Designer babies with three parents could be born within three years. The controversial technique screens an embryo created by a man and a woman for incurable genetic diseases. Defective DNA is replaced with that from another woman, effectively giving the baby two mothers and a father.

Scientists at Newcastle University in the UK have already created embryos using the method and are perfecting it for use in IVF clinics.They say it could free children from diseases including some forms of diabetes, blindness and heart problems. Critics say it could lead to genetically-modified babies being designed to order. UK law says embryos created using the technique must be destroyed, but scientists hope this can be overturned.

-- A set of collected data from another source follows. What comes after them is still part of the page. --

(** Counterexample to C1 as stated: with 10 held at cost 100, selling 5 at
    120 neither zeroes the total nor outweighs the position, yet the cost
    basis is not the size-weighted average (which would be 80): it stays
    100. *)
Lemma update_partial_close_not_weighted_average :
  let p := long_10_at_100 in
  let t := sell_5_at_120 in
  asset_eqb (asset p) (Transaction.asset t) = true /\
  ~ amount p + Transaction.amount t == 0 /\
  ~ Qabs (amount p) < Qabs (Transaction.amount t) /\
  exists p', update p t = Ok p' /\
    cost_basis p' == 100 /\
    ~ cost_basis p' ==
        (cost_basis p * amount p
         + Transaction.price t * Transaction.amount t)
        / (amount p + Transaction.amount t).
Proof.
  simpl. split; [reflexivity|].
  split; [intros H; vm_compute in H; discriminate|].
  split; [intros H; vm_compute in H; discriminate|].
  eexists. split; [reflexivity|].
  split; [reflexivity|].
  intros H. vm_compute in H. discriminate.
Qed.

(** C9.  A transaction on the same asset that brings the total to zero
    leaves last_sale_price and last_sale_date as they were, whatever the
    transaction's timestamp, and resets the cost basis to 0. *)
Theorem update_closing_keeps_last_sale :
  forall (p : Position) (t : Transaction.Transaction),
    asset_eqb (asset p) (Transaction.asset t) = true ->
    amount p + Transaction.amount t == 0 ->
    exists p', update p t = Ok p' /\
      last_sale_price p' = last_sale_price p /\
      last_sale_date p' = last_sale_date p /\
      cost_basis p' = 0.
Proof.
  intros p t Hasset Hzero. unfold update. rewrite Hasset. simpl.
  rewrite (Qeq_eq_bool _ _ Hzero).
  eexists. split; [reflexivity|]. simpl. auto.
Qed.

(** Witness of C9: the closing sale is stamped 5, later than the position's
    last sale date 1, which is kept. *)
Lemma update_closing_keeps_last_sale_witness :
  (1 < Transaction.dt sell_10_at_130_with_fee)%Z /\
  exists p', update long_10_at_100 sell_10_at_130_with_fee = Ok p' /\
    last_sale_price p' = 100 /\
    last_sale_date p' = Some 1%Z /\
    cost_basis p' = 0.
Proof.
  split; [reflexivity|].
  apply (update_closing_keeps_last_sale long_10_at_100 sell_10_at_130_with_fee).
  - reflexivity.
  - reflexivity.
Defined.

(** C10.  When the transaction carries a commission and its fee currency
    is the asset's base currency, the amount after [update] is
    (p.amount + t.amount) - t.commission; this also holds when the total is
    zero, where the position ends at -t.commission with cost basis 0. *)
Theorem update_commission_deducted :
  forall (p : Position) (t : Transaction.Transaction) (c : Q),
    asset_eqb (asset p) (Transaction.asset t) = true ->
    Transaction.commission t = Some c ->
    Transaction.fee_currency t = Some (base_currency (asset p)) ->
    exists p', update p t = Ok p' /\
      amount p' = amount p + Transaction.amount t - c /\
      (amount p + Transaction.amount t == 0 ->
       amount p' == - c /\ cost_basis p' = 0).
Proof.
  intros p t c Hasset Hc Hcur. unfold update. rewrite Hasset. simpl.
  unfold commission_applies. rewrite Hc, Hcur, String.eqb_refl.
  eexists. split; [reflexivity|]. split.
  - reflexivity.
  - intros Hzero. rewrite (Qeq_eq_bool _ _ Hzero). simpl. split.
    + rewrite Hzero. ring.
    + reflexivity.
Qed.

(** Witness of C10: closing 10 units with a commission of 0.01 charged in
    the base currency leaves -0.01 units. *)
Lemma update_commission_deducted_witness :
  exists p', update long_10_at_100 sell_10_at_130_with_fee = Ok p' /\
    amount p' == - (1 # 100) /\ cost_basis p' = 0.
Proof.
  destruct (update_commission_deducted long_10_at_100 sell_10_at_130_with_fee
              (1 # 100) eq_refl eq_refl eq_refl) as (p' & Hup & _ & Hclose).
  exists p'. split; [exact Hup|].
  apply Hclose. reflexivity.
Defined.

(** ** Position.handle_split *)



(** A zero ratio makes the division raise. *)
Lemma handle_split_zero_ratio (p : Position) (a : Asset) :
  asset_eqb (asset p) a = true ->
  handle_split p a 0 = Raise ZeroDivisionError.
Proof.
  intros Hasset. unfold handle_split. rewrite Hasset. reflexivity.
Qed.

(** ** _shift_dates *)

Section ShiftDates.

Import CryptoPricingLoader.
Local Open Scope Z_scope.

Lemma strictly_increasing_tail (d : Z) (ds : list Z) :
  strictly_increasing (d :: ds) = true -> strictly_increasing ds = true.
Proof.
  destruct ds as [|d' ds]; [reflexivity|].
  cbn [strictly_increasing]. intros H.
  apply andb_true_iff in H. apply H.
Qed.

(** The first session is strictly before every later one. *)
Lemma strictly_increasing_head_lt (ds : list Z) :
  forall d x, strictly_increasing (d :: ds) = true -> In x ds -> d < x.
Proof.
  induction ds as [|d' ds IH]; intros d x Hs Hin; [destruct Hin|].
  cbn [strictly_increasing] in Hs. apply andb_true_iff in Hs.
  destruct Hs as [Hlt Hs]. apply Z.ltb_lt in Hlt.
  destruct Hin as [<-|Hin]; [exact Hlt|].
  specialize (IH d' x Hs Hin). lia.
Qed.

(** Every session is at or before a session at a later position. *)
Lemma strictly_increasing_nth_le (dates : list Z) :
  strictly_increasing dates = true ->
  forall i j x y,
    nth_error dates i = Some x -> nth_error dates j = Some y ->
    (i <= j)%nat -> x <= y.
Proof.
  induction dates as [|d ds IH]; intros Hs i j x y Hi Hj Hij.
  - destruct i; discriminate.
  - destruct i as [|i], j as [|j]; simpl in Hi, Hj.
    + injection Hi as <-. injection Hj as <-. lia.
    + injection Hi as <-. apply nth_error_In in Hj.
      pose proof (strictly_increasing_head_lt _ _ _ Hs Hj). lia.
    + lia.
    + apply (IH (strictly_increasing_tail _ _ Hs) i j); auto. lia.
Qed.

Lemma get_loc_not_In (dates : list Z) (x : Z) :
  ~ In x dates -> get_loc dates x = None.
Proof.
  induction dates as [|d ds IH]; intros Hnin; [reflexivity|].
  simpl. destruct (Z.eqb_spec d x) as [->|Hne].
  - exfalso. apply Hnin. now left.
  - rewrite IH; [reflexivity|]. intros Hin. apply Hnin. now right.
Qed.

(** On an ordered calendar [get_loc] is the inverse of indexing. *)
Lemma get_loc_nth_error (dates : list Z) :
  strictly_increasing dates = true ->
  forall i x, nth_error dates i = Some x -> get_loc dates x = Some i.
Proof.
  induction dates as [|d ds IH]; intros Hs i x Hi.
  - destruct i; discriminate.
  - simpl. destruct i as [|i]; simpl in Hi.
    + injection Hi as ->. now rewrite Z.eqb_refl.
    + destruct (Z.eqb_spec d x) as [->|Hne].
      * apply nth_error_In in Hi.
        pose proof (strictly_increasing_head_lt _ _ _ Hs Hi). lia.
      * now rewrite (IH (strictly_increasing_tail _ _ Hs) i x Hi).
Qed.

Lemma getitem_nth_error (dates : list Z) (k : Z) (i : nat) (d : Z) :
  0 <= k -> Z.to_nat k = i -> nth_error dates i = Some d ->
  getitem dates k = Ok d.
Proof.
  intros Hk Hi Hd. unfold getitem.
  assert (Hlen : (i < length dates)%nat)
    by (apply nth_error_Some; congruence).
  destruct (Z.ltb_spec k 0); [lia|].
  destruct (Z.ltb_spec k 0); [lia|].
  destruct (Z.leb_spec (Z.of_nat (length dates)) k); [lia|].
  simpl. now rewrite Hi, Hd.
Qed.

Lemma getitem_last (dates : list Z) (n : nat) (dn : Z) :
  length dates = S n -> nth_error dates n = Some dn ->
  getitem dates (-1) = Ok dn.
Proof.
  intros Hlen Hn. unfold getitem. rewrite Hlen.
  change (-1 <? 0) with true. cbv iota.
  replace (Z.of_nat (S n) + -1) with (Z.of_nat n) by lia.
  destruct (Z.ltb_spec (Z.of_nat n) 0); [lia|].
  destruct (Z.leb_spec (Z.of_nat (S n)) (Z.of_nat n)); [lia|].
  simpl. now rewrite Nat2Z.id, Hn.
Qed.
(** * Cohort construction and field resolution of movr-datahub-analytics

    A shallow embedding of [movr/cohorts/manager.py] ([FieldResolver],
    [CohortManager]) and [movr/cohorts/validation.py]
    ([EnrollmentValidator]), and the properties of these the
    specification states.

    Modelling conventions.
    - A pandas cell is a [value]: a null ([None]/[NaN]), a Python [bool],
      a number or a string.  Python's [bool] is a subclass of [int], so the
      comparisons [==], [>=], [<=] read [True] as 1 and [False] as 0.
    - A [DataFrame] is its list of column labels and its list of rows; a row
      maps a label to a cell, and a label the row does not carry reads null
      (what a left join leaves in the right-hand columns of an unmatched row).
    - An exception is an [error]; a fallible computation returns a [result].
    - Python [dict]s held by the objects are stdpp [gmap]s; Python [set]s are
      [gset]s.
    - Patient identifiers are cells, of one kind throughout a store (the
      strings of the specification); joins, sets and [drop_duplicates]
      compare them structurally (a null identifier matches a null one, as in
      a pandas merge).
    - Columns are read with object-dtype semantics, cell by cell; the nulls
      are [None]/[NaN], not the three-valued [pd.NA].  A typed (numeric)
      column behaves otherwise in three places, which the embedding does not
      follow: [==] against a tuple whose length is not 2 is compared by
      position by numpy, [isin] does not match a [NaN] cell with a null of
      the list, and a left join that leaves cells missing turns an integer
      column into floats.  The statements that depend on one of these are
      stated for filter values and cohorts where the two readings agree
      ([pairs_only], [null_free], [covered]).
    - The clock, the parsing of dates and floating-point arithmetic are
      parameters of the definitions that use them. *)

From stdpp Require Import base option list strings gmap sets fin_maps fin_sets.
From Stdlib Require Import ZArith Ascii String.

Local Open Scope string_scope.
Local Open Scope list_scope.

(** ** Cells *)

Inductive value :=
| VNull
| VBool (b : bool)
| VNum (z : Z)
| VStr (s : string).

The research focuses on mitochondria “batteries” inside cells, which turn food into energy. Each mitochondrion has its own DNA, which is passed from mother to child. Defects in this DNA affect more than one in 5000 babies and cause around 50 genetic diseases, some of which kill before adulthood. The researchers have managed to swap the damaged DNA with healthy genetic material.

The first step is fertilisation of an egg through IVF. The embryo is screened for defects. When it is a few hours old, the nucleus containing genetic information from the parents is removed and put into another woman’s healthy egg. Mitochondria are outside the nucleus so the baby is free of defects and will look like its “real” parents.

US biologist Professor Jonathan Van Blerkom says it would be “criminal” not to allow the technique to be used. There are fears that the influence of mitochondria on areas including longevity, IQ and fertility could lead to GM babies being made to order.